Всякому зверю поверю. А тебе — ежу — погожу...
Вслух этого собеседники не сказали. Но еж, покачивая колючками, словно мимо прошел. Мелькнул — да и исчез.
— Тогда принимай ее, да улыбайся. Умнее тебя эта девка быть не может. Ты-то найдешь, где у нее изъян, а там и Федя на нее смотреть не захочет.
Любава кивнула.
— Что ж. Может, и прав ты. Хорошо, что на тебя Федя не огневался.
— Не сильно.
А про себя Руди уже думал, что такого сделать, чтобы Фёдор его простил окончательно.
Кое-что уже и придумывалось.
Михайлу на подворье к Заболоцким и впустили, и приняли радостно. Царевичев человек. Ближник. Конечно, на крыльце его боярин не встречал, не по чину, а вот в доме встретил, приветил, в горницу проводил.*
*- между прочим, целые ритуалы были. Как встречать гостей в зависимости от социального статуса. К примеру, важного гостя могли и у ворот встретить. А если хотели показать свое пренебрежение — то гостя могли и в дом не позвать. Или звали, а хозяин даже с лавки не вставал. У Костомарова это интересно описано. Прим. авт.
— Поздорову ли, Михайл...
— Алексеевич я, боярин. Да ты так Михайлой и зови. Царевич так зовет, а ты, может, и породнишься с ним, к чему нам чиниться?

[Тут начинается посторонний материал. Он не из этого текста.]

(* ===== verification/MasterElection.v ===== *)
(** * The election of the masters

    [src/server/master_election.c]: the leader selects a master for each data group that has
    none; and the functions of [cluster_topology.c] that ask for an election: activation and
    loss of a server. [now_ms] is [get_current_time_ms()]. *)
From stdpp Require Import functions.
From S2P Require Import Prelude RpcResultRing Replication Cluster Topology.

(** What [select_master] returns: a master, an error, or nothing sensible: it follows a null
    pointer, or reads [timeout] before it was set. *)
Inductive SelectResult :=
  | Selected (ds : DataServer)
  | NotSelected (result : Z)
  | Undefined.

Definition OFFLINE_WAIT_TIMEOUT : Z := 5.
Definition ONLINE_WAIT_TIMEOUT : Z := 30.
(** The counters of the first loop of [select_master], and [timeout]. *)
Record Counts := mkCounts {
  active_count : Z;
  waiting_report_count : Z;
  waiting_online_count : Z;
  waiting_offline_count : Z;
  last_timeout : option Z;
}.

Section Election.
Context `{ClusterConfig} `{Qsort} (me now now_ms : Z).

(** [compare_ds_by_data_version]. *)
Definition bool_num (b : bool) : Z := if b then 1 else 0.
Definition compare_ds_by_data_version (c : Cluster) (ds1 ds2 : DataServer) : Z :=
  let sub := cmp3 (ds_version (c_ds c ds1)) (ds_version (c_ds c ds2)) in
  if negb (sub =? 0) then sub else
  let sub := server_status_num (cs_status (c_cs c ds1.2)) - server_status_num (cs_status (c_cs c ds2.2)) in
  if negb (sub =? 0) then sub else
  let sub := bool_num (is_preseted ds1) - bool_num (is_preseted ds2) in
  if negb (sub =? 0) then sub else
  bool_num (ds_is_master (c_ds c ds1)) - bool_num (ds_is_master (c_ds c ds2)).

(** [get_preseted_master]; a group without servers has none to return. *)
Definition get_preseted_master (g : Z) : option DataServer :=
  match List.find is_preseted (group_servers g) with
  | Some ds => Some ds
  | None => head (group_servers g)
  end.

(** [IS_SERVER_TIMEDOUT]. *)
Definition IS_SERVER_TIMEDOUT (c : Cluster) (cs election_start_time timeout : Z) : bool :=
  let changed := cs_status_changed_time (c_cs c cs) in
  timeout <=? now - (if 0 <? changed then Z.min changed election_start_time else election_start_time).

Definition is_active (c : Cluster) (ds : DataServer) : bool :=
  bool_decide (cs_status (c_cs c ds.2) = FS_SERVER_STATUS_ACTIVE).

(** The first loop of [select_master]; [None] for the [return] in it. *)
Fixpoint count_servers (c : Cluster) (election_start_time : Z) (l : list DataServer) (n : Counts) : option Counts :=
  match l with
  | [] => Some n
  | ds :: l =>
      let cs := c_cs c ds.2 in
      match cs_status cs with
      | FS_SERVER_STATUS_ACTIVE =>
          if election_start_time <=? cs_last_ping_time cs then
            count_servers c election_start_time l
              (mkCounts (active_count n + 1) (waiting_report_count n) (waiting_online_count n)
                 (waiting_offline_count n) (last_timeout n))
          else if now - cs_last_ping_time cs <=? ONLINE_WAIT_TIMEOUT + 5 then
            count_servers c election_start_time l
              (mkCounts (active_count n) (waiting_report_count n + 1) (waiting_online_count n)
                 (waiting_offline_count n) (last_timeout n))
          else None
      | FS_SERVER_STATUS_ONLINE =>
          let waiting := negb (IS_SERVER_TIMEDOUT c ds.2 election_start_time ONLINE_WAIT_TIMEOUT) in
          count_servers c election_start_time l
            (mkCounts (active_count n) (waiting_report_count n)
               (waiting_online_count n + bool_num waiting) (waiting_offline_count n) (Some ONLINE_WAIT_TIMEOUT))
      | FS_SERVER_STATUS_OFFLINE =>
          let waiting := negb (IS_SERVER_TIMEDOUT c ds.2 election_start_time OFFLINE_WAIT_TIMEOUT) in
          count_servers c election_start_time l
            (mkCounts (active_count n) (waiting_report_count n)
               (waiting_online_count n) (waiting_offline_count n + bool_num waiting) (Some OFFLINE_WAIT_TIMEOUT))
      end
  end.

(** [for (ds=last; ds>=servers; ds--)]: from [last] down to the start of the array. *)
Fixpoint array_up_to (last : DataServer) (l : list DataServer) : list DataServer :=
  match l with
  | [] => []
  | ds :: l => if decide (ds = last) then [ds] else ds :: array_up_to last l
  end.
Definition downward_from (last : DataServer) (l : list DataServer) : list DataServer := rev (array_up_to last l).

(** The last part of [select_master]: [last] is not taken at once. *)
Definition select_candidate (c : Cluster) (g election_start_time : Z) (last : DataServer) : SelectResult :=
  let servers := group_servers g in
  match List.find (is_active c) (downward_from last servers) with
  | None => NotSelected ENOENT
  | Some ds =>
      let max_data_version := ds_version (c_ds c ds) in
      if max_data_version =? -1 then NotSelected ENOENT else
      if (max_data_version <? ds_version (c_ds c last)) &&
         (bool_decide (MASTER_ELECTION_POLICY = FS_MASTER_ELECTION_POLICY_STRICT) ||
          negb (IS_SERVER_TIMEDOUT c last.2 election_start_time MASTER_ELECTION_TIMEOUTS))
      then NotSelected EAGAIN else
      let online_data_servers :=
        filter (λ ds, is_active c ds ∧ max_data_version <= ds_version (c_ds c ds)) servers in
      let active_count := Z.of_nat (length online_data_servers) in
      if active_count =? 0 then NotSelected ENOENT else
      if active_count =? Z.of_nat (length servers) then Selected last else
      match online_data_servers !! Z.to_nat (hash_code g mod active_count) with
      | Some ds => if is_active c ds then Selected ds else NotSelected EAGAIN
      | None => Undefined
      end
  end.
(** After the servers are sorted: is [last] taken, has it to be waited for? *)
Definition select_last (c : Cluster) (g election_start_time : Z) (n : Counts) (sorted : list DataServer) : SelectResult :=
  match last sorted with
  | None => Undefined
  | Some last =>
      let status := cs_status (c_cs c last.2) in
      if bool_decide (status = FS_SERVER_STATUS_ACTIVE) &&
         (is_preseted last || (active_count n =? Z.of_nat (length sorted)))
      then Selected last else
      let timeout :=
        match status with
        | FS_SERVER_STATUS_ACTIVE => last_timeout n
        | FS_SERVER_STATUS_ONLINE => Some (ONLINE_WAIT_TIMEOUT * 3)
        | FS_SERVER_STATUS_OFFLINE => Some (OFFLINE_WAIT_TIMEOUT * 3)
        end in
      match timeout with
      | None => Undefined
      | Some timeout =>
          if negb (IS_SERVER_TIMEDOUT c last.2 election_start_time timeout) then NotSelected EAGAIN
          else select_candidate c g election_start_time last
      end
  end.

(** [select_master]. *)
Definition start_election (g : Z) : CM unit :=
  group ← cget (λ c, c_dg c g);
  if dg_start_time_ms group =? 0 then
    on_dg g (set_election 1 now_ms);;
    leading ← cget (am_leader me);
    if (leading : bool) && negb (bool_decide (group_myself me g = None))
    then on_cs me (set_last_ping_time (now + 1)) else mret tt
  else on_dg g (set_election (dg_retry_count group + 1) (dg_start_time_ms group)).
Definition select_master (g : Z) : CM SelectResult :=
  start_election g;;
  c ← cget id;
  let election_start_time := cast32 (Z.quot (dg_start_time_ms (c_dg c g)) 1000) in
  if negb MASTER_ELECTION_FAILOVER then
    match get_preseted_master g with
    | None => mret Undefined
    | Some ds => if is_active c ds then mret (Selected ds) else mret (NotSelected EAGAIN)
    end
  else
    match count_servers c election_start_time (group_servers g) (mkCounts 0 0 0 0 None) with
    | None => on_dg g (set_election 0 0);; mret (NotSelected EAGAIN)
    | Some n =>
        if (active_count n =? 0) ||
           (0 <? waiting_report_count n + waiting_online_count n + waiting_offline_count n)
        then mret (NotSelected EAGAIN)
        else
          let servers := dg_ds_ptr_array (c_dg c g) in
          let sorted := if 1 <? Z.of_nat (length servers)
                        then qsort (compare_ds_by_data_version c) servers else servers in
          on_dg g (set_ds_ptr_array sorted);;
          mret (select_last c g election_start_time n sorted)
    end.

(** [master_election_select_master]; [None] when [select_master] returns nothing sensible. *)
Definition master_election_select_master (g : Z) : CM (option Z) :=
  master ← cget (λ c, dg_master (c_dg c g));
  if decide (master ≠ None) then mret (Some 0) else
  selected ← select_master g;
  match selected with
  | Undefined => mret None
  | NotSelected result => mret (Some result)
  | Selected master =>
      on_dg g (set_master (Some master));;
      on_ds master (set_is_master true);;
      cluster_relationship_on_master_change me None (Some master);;
      cluster_topology_data_server_chg_notify me master true;;
      on_dg g (set_election 0 0);;
      mret (Some 0)
  end.

(** ** The queues of the groups that need a master *)
Definition on_election f : CM unit := e ← cget c_election; put_election (f e).
Definition master_election_thread_start : CM unit :=
  on_election (λ e, mkMasterElection true (me_waiting_count e) (me_queue e) (me_delay_queue e)).
Definition master_election_queue_push (g : Z) : CM unit :=
  running ← cget (λ c, me_is_running (c_election c));
  (if (running : bool) then mret tt else master_election_thread_start);;
  in_queue ← cget (λ c, dg_in_queue (c_dg c g));
  if (in_queue : bool) then mret tt else
    on_dg g (set_in_queue true);;
    on_election (λ e, mkMasterElection (me_is_running e) (me_waiting_count e + 1) (me_queue e ++ [g]) (me_delay_queue e)).
Definition master_election_push_to_delay_queue (g : Z) : CM unit :=
  in_queue ← cget (λ c, dg_in_delay_queue (c_dg c g));
  if (in_queue : bool) then mret tt else
    on_dg g (set_in_delay_queue true);;
    on_election (λ e, mkMasterElection (me_is_running e) (me_waiting_count e) (me_queue e) (me_delay_queue e ++ [g])).
(** [master_election_deal_delay_queue]. *)
Definition deal_delayed (g : Z) : CM unit :=
  master ← cget (λ c, dg_master (c_dg c g));
  (if decide (master = None) then master_election_queue_push g else mret tt);;
  on_dg g (set_in_delay_queue false).
Definition master_election_deal_delay_queue : CM unit :=
  groups ← cget (λ c, me_delay_queue (c_election c));
  on_election (λ e, mkMasterElection (me_is_running e) (me_waiting_count e) (me_queue e) []);;
  for_each groups deal_delayed;;
  e ← cget c_election;
  if (0 <? me_waiting_count e) && negb (me_is_running e) then master_election_thread_start else mret tt.

(** A turn of the loop of [select_master_thread_run] that gets a group, with the result of its
    election; and the end of the thread. *)
Definition select_master_turn : CM (option (Z * option Z)) :=
  e ← cget c_election;
  match me_queue e with
  | [] => mret None
  | g :: queue =>
      put_election (mkMasterElection (me_is_running e) (me_waiting_count e - 1) queue (me_delay_queue e));;
      on_dg g (set_in_queue false);;
      result ← master_election_select_master g;
      (if decide (result = Some EAGAIN) then master_election_push_to_delay_queue g else mret tt);;
      mret (Some (g, result))
  end.
Definition select_master_thread_exit : CM unit :=
  on_election (λ e, mkMasterElection false (me_waiting_count e) (me_queue e) (me_delay_queue e)).

(** [master_election_unset_all_masters]. *)
Definition unset_master (g : Z) : CM unit :=
  master ← cget (λ c, dg_master (c_dg c g));
  (match master with
   | None => mret tt
   | Some master =>
       on_dg g (set_master None);;
       on_ds master (set_is_master false);;
       cluster_relationship_on_master_change me (Some master) None;;
       cluster_topology_data_server_chg_notify me master true
   end);;
  if (length (group_servers g) =? 1)%nat then master_election_queue_push g
  else master_election_push_to_delay_queue g.
Definition master_election_unset_all_masters : CM unit :=
  for_each CLUSTER_DATA_RGOUP_ARRAY unset_master.

(** ** Servers come and go ([cluster_topology.c]) *)
Definition downgrade_data_server_status (ds : DataServer) (remove_recovery_flag : bool) : CM bool :=
  old_status ← cget (λ c, ds_status (c_ds c ds));
  let new_status :=
    if decide (old_status = FS_DS_STATUS_ACTIVE) then FS_DS_STATUS_OFFLINE
    else if remove_recovery_flag then fs_downgrade_data_server_status old_status
    else old_status in
  cluster_relationship_set_ds_status_ex me ds old_status new_status.
Definition cluster_topology_offline_data_server (ds : DataServer) (unset_master : bool) : CM unit :=
  notify ← downgrade_data_server_status ds unset_master;
  is_master ← cget (λ c, ds_is_master (c_ds c ds));
  notify ←
    (if unset_master && is_master then
       on_ds ds (set_is_master false);;
       master ← cget (λ c, dg_master (c_dg c ds.1));
       (if decide (master = Some ds) then
          on_dg ds.1 (set_master None);;
          cluster_relationship_on_master_change me (Some ds) None;;
          for_each (group_servers ds.1) (λ cur,
            if decide (cur = ds) then mret tt else
            changed ← downgrade_data_server_status cur false;
            if (changed : bool) then cluster_topology_data_server_chg_notify me cur true else mret tt);;
          master_election_queue_push ds.1
        else mret tt);;
       mret true
     else mret notify);
  if (notify : bool) then cluster_topology_data_server_chg_notify me ds true else mret tt.
Definition cluster_topology_activate_server (cs : Z) : CM bool :=
  leading ← cget (am_leader me);
  if negb leading then mret false else
  cluster_relationship_set_server_status now cs FS_SERVER_STATUS_ACTIVE;;
  cluster_relationship_remove_from_inactive_sarray cs;;
  for_each (server_data_servers cs) (λ ds,
    master ← cget (λ c, dg_master (c_dg c ds.1));
    if decide (master = None) then master_election_queue_push ds.1 else mret tt);;
  mret true.
Definition cluster_topology_deactivate_server (cs : Z) : CM bool :=
  swapped ← cluster_relationship_swap_server_status now cs FS_SERVER_STATUS_ACTIVE FS_SERVER_STATUS_OFFLINE;
  if negb swapped then mret true else
  leading ← cget (am_leader me);
  if negb leading then mret false else
  for_each (server_data_servers cs) (λ ds, cluster_topology_offline_data_server ds true);;
  cluster_relationship_add_to_inactive_sarray now cs;;
  mret true.
Definition cluster_topology_offline_all_data_servers : CM unit :=
  for_each CLUSTER_DATA_RGOUP_ARRAY (λ g,
    on_dg g (set_election 0 0);;
    for_each (group_servers g) (λ ds, cluster_topology_offline_data_server ds false)).
(** [cluster_topology_offline_slave_data_servers]: the result and the count. *)
Definition offline_slave (peer : Z) (ds : DataServer) (master : DataServer) : CM bool :=
  old_status ← cget (λ c, ds_status (c_ds c ds));
  if decide (old_status = FS_DS_STATUS_ACTIVE) then
    if master.2 =? me then
      result ← cluster_relationship_report_ds_status me ds old_status FS_DS_STATUS_OFFLINE;
      mret (result =? 0)
    else cluster_relationship_swap_report_ds_status me ds old_status FS_DS_STATUS_OFFLINE
  else mret false.
Fixpoint offline_slaves (peer : Z) (l : list DataServer) (count : Z) : CM Z :=
  match l with
  | [] => mret count
  | ds :: l =>
      master ← cget (λ c, dg_master (c_dg c ds.1));
      match master with
      | None => offline_slaves peer l count
      | Some master =>
          let target := if master.2 =? me then Some ds
                        else if master.2 =? peer then group_myself me ds.1 else None in
          match target with
          | None => offline_slaves peer l count
          | Some ds =>
              changed ← offline_slave peer ds master;
              offline_slaves peer l (if (changed : bool) then count + 1 else count)
          end
      end
  end.
Definition cluster_topology_offline_slave_data_servers (peer : Z) : CM (Z * Z) :=
  if peer =? me then mret (EINVAL, 0)
  else count ← offline_slaves peer (server_data_servers peer) 0; mret (0, count).
End Election.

Расположение боярина Алексея Михайла этим нехитрым приемом купил сразу. Боярин засиял, аки ясно солнышко.
— Ну, коли так...
— А что не так? — невинность просто изливалась из зеленых глаз. Пропитывала горницу, освещала весенним солнышком, даром, что осень на дворе, зима уж....
— Да вроде и все так. Ну, тогда садись, Михайла, отведай со мной, что Бог послал?
— Благодарствую, боярин. А только не просто так я, дело у меня к тебе.
— Какое дело?
— Фёдор Иванович попросил Устинье, дочери твоей, подарок передать. Да только неприлично это, так может, я тебе, боярин, отдам, а уж ты сам и распорядишься?
Боярин снова кивнул.
Да, неприлично.
А так намного лучше, когда через него. Так-то никто худого не подумает. Прислали что-то боярину, а он дочери и отдал.
С другой стороны...
— Я сейчас Устинью позвать прикажу, ты ей сам все и передай, Михайла. В моем присутствии, понятно.
— Конечно, боярин. О другом и не думал даже.
Устя сидела на лавке, рядом с сестрой.
Та спала. Глубоко и крепко, но на животе. Поротый зад еще не скоро заживет, отец приказал хлестать без жалости. Не за Устинью, за глупость и язык поганый, но Устя себя все равно плохо чувствовала.
Понятно же, кого Аксинья овиноватит. Ее, только ее...
Не было ранее такого. Устя не помнила, чтобы случалось. То ли Аксинья вела себя умнее, то ли...
Не было для зависти повода?
Даже когда Устя невестой царевичевой стала, так жалко она выглядела, что сестра ей не позавидовала. А потом?
Позавидовала — потом? Врагом стала — потом?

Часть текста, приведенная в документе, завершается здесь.